Deporte adaptado

Poner al límite las capacidades

Barranquero, afectado de una parálisis en su brazo, corrió como guía de Osuna, atleta invidente./IDEAL
Barranquero, afectado de una parálisis en su brazo, corrió como guía de Osuna, atleta invidente. / IDEAL

El paratriatleta invidente corre una prueba de 1500 metros acompañado por un guía con parálisis en un brazo, una experiencia única que dicen, les deja con ganas de repetir en carreras oficiales

CÉSAR GUISADOGranada

Resulta curioso pero en El Pedroso, un pequeño municipio de la Sierra Norte de Sevilla, se arraiga un profundo sentimiento olímpico.

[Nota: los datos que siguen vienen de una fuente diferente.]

(** * Elektron: offer-consumption policies, policy switching, cluster-wide
    capping and the RAPL daemon

    A shallow embedding of the Go sources, followed by the properties of
    their specification.

    - [Float64]            Go's [float64] (IEEE 754 binary64) and its conversions
    - [Rapl]               rapl-daemon: [capNode], [maxPower], [capZone],
                           [powercapEndpoint]
    - [Def], [Mesos]       tasks, offers, driver calls, filters
    - [BinPack]            schedulers/binpacksortedwatts.go and
                           schedulers/bpswClassMapWatts.go
    - [MaxGreedyMins]      schedulers/MaxGreedyMins.go
    - [Ranked]             schedulers/proactiveclusterwidecappingranked.go
    - [SchedPolicy]        schedulers/schedPolicy.go
    - [Invariant]          what the loops over an offer maintain
    - [Scenario]           the inputs of the scenarios of the specification

    A Go run-time panic (slice bounds, closing a closed channel, nil
    dereference) and [log.Fatal] are results of their own: every operation
    that can hit one returns a [Go.result]. *)

From Stdlib Require Import ZArith String Ascii List Bool Lia.
From Stdlib Require Import Decimal DecimalString DecimalPos.
From Stdlib Require Import Floats.SpecFloat.
From stdpp Require Import base option list strings gmap.

Open Scope string_scope.
Open Scope list_scope.
Open Scope Z_scope.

Y también paralímpico. Hace ya algunos años desde aquí emigró Eduardo Sánchez hasta Tarragona para trabajar en la empresa Lasa Repulsados. En Calafell trabajan con mimo el metal, sobre todo el que ha servido para hacer las últimas antorchas olímpicas, la de Río de Janeiro por ejemplo.

Hace unos días, Sánchez quiso regalar una de estas antorchas a su pueblo natal como símbolo del perpetuo recuerdo que tiene de su tierra. Y quiso el alcalde, Juan Manuel Alejo, recibirla de manos de otro paisano ilustre, el atleta inmerso en el camino a Tokio 2020, Moisés Osuna.

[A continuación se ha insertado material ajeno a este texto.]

(** * Fluxion AI backend: tenant isolation layer, inventory ledger,
    FIFO valuation and insight generation

  A shallow embedding of the multi-tenant models and middleware
  (models/Inventory.cjs, models/Insights.cjs, services/TenantService.cjs,
  middleware/tenantMiddleware.cjs, config/database.cjs and the routes
  that call them), followed by the properties of the specification
  that can be settled on it. *)

From Stdlib Require Import ZArith List String Ascii Bool Lia.
From stdpp Require Import base option list gmap strings pretty sorting.
Import ListNotations.

Open Scope string_scope.
Open Scope list_scope.
Open Scope Z_scope.

(* ===================================================================== *)
(** ** JavaScript values used by the code *)
(* ===================================================================== *)

Module Js.

(** A thrown [Error(msg)] is the left injection, a returned value the
    right one. *)
Definition result (A : Type) : Type := (string + A)%type.

(** Truthiness of a string-valued slot.  A slot that is [undefined] or
    [null] in the request is represented by the empty string: the code
    only tests these slots for truthiness before reading them. *)
Definition truthy (s : string) : bool := negb (String.eqb s "").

Este, triatleta invidente que desde hace más de una década se afincó en Granada donde abrió su propia clínica de fisioterapia, guarda también un cariño especial con su tierra, por lo que no dudó en acudir a la cita y hacer entrega a sus vecinos del mallot con el que ganó el Campeonato del Mundo de paratriatlón de larga distancia en 2012. Los actos, saludos y homenajes se rubricaron sobre la pista de atletismo del pueblo. Allí, se puso en práctica una carrera muy especial, ya que los chavales de El Pedroso pudieron correr una prueba de 1.500 metros junto a Osuna, que contó con el paralímpico en Sídney José Manuel Fernández Barranquero como guía. Fue una experiencia única en el deporte paralímpico español porque Barranquero está afectado del brazo derecho por una parálisis braquial, lo que aporta al tándem sus propias vicisitudes.

«Estamos especialmente contentos, pues ambos hemos rendido mejor de lo esperado en carrera»

«Desde fuera pudo parecer fácil, un guía más, pero no es así, pues la discapacidad de Barranquero hace que él tenga sus propias compensaciones en el tronco, como girarlo a la derecha cuando corre al límite para buscar su equilibrio. Y yo, al ir enganchado a su mano buena, la izquierda, le impido hacer esto pues nos descompensaría obligándole a centrarse y a esforzarse en ir más recto sin compensar, por lo que el propio guía quedó sorprendido y contento de ver cómo incluso yo pude ayudarle a hacer esta labor», explica Moisés Osuna.

Una experiencia «increíble», refrenda, apuntando la complejidad de la puesta en práctica sobre el tartán. «Nos ha gustado a ambos y nos deja ganas de probar en otra prueba, sé que para Barranquero ha supuesto una motivación especial hacer de guía a otro deportista como él», asevera el paralímpico. Todo en un día lluvioso, propio de la serranía hispalense, donde acabó saliendo el sol. «Estamos especialmente contentos pues ambos en carrera hemos rendido mejor de lo esperado y corrido más rápido. De los mejores tiempos que habíamos visto en los entrenamientos y sin descompensar, adaptándonos muy bien», pondera el triatleta invidente.

El cronómetro

Con una media de 3:22 el kilómetro, salvaron sus propios obstáculos para ofrecer una buena demostración a quienes se animaron a seguir el ritmo, chavales de los institutos y colegios cercanos, también corredores locales, animados por la experiencia.

«Desde fuera puede parecer fácil pero desde dentro no. Tuvimos que entrenarlo las semanas de antes en la pista y adaptarnos ambos, el uno al otro. Pero hace que haya sido una experiencia única que seguramente volvamos a probar en el futuro, en alguna carrera de 10 kilómetros o así como en las del circuito de atletismo de la Diputación de Granada». «Fue algo muy emotivo, el ayuntamiento hizo camisetas con fotos mías compitiendo y la gente vino a saludarme. Luego acabamos todos comiendo, repasando los mejores momentos que hemos vivido», reconoce el deportista, todavía con cierto hilo de emoción en su voz.

A partir de ahora toca preparar la próxima temporada. Moisés Osuna ha aprovechado unos días para descansar antes de volver a calzarse las zapatillas con la mirada puesta en la Media Maratón de Sevilla, a celebrarse en enero. En su agenda, el Nacional de duatlón media distancia y el Campeonato de España oficial, más adelante. Tokio sigue estando en el horizonte.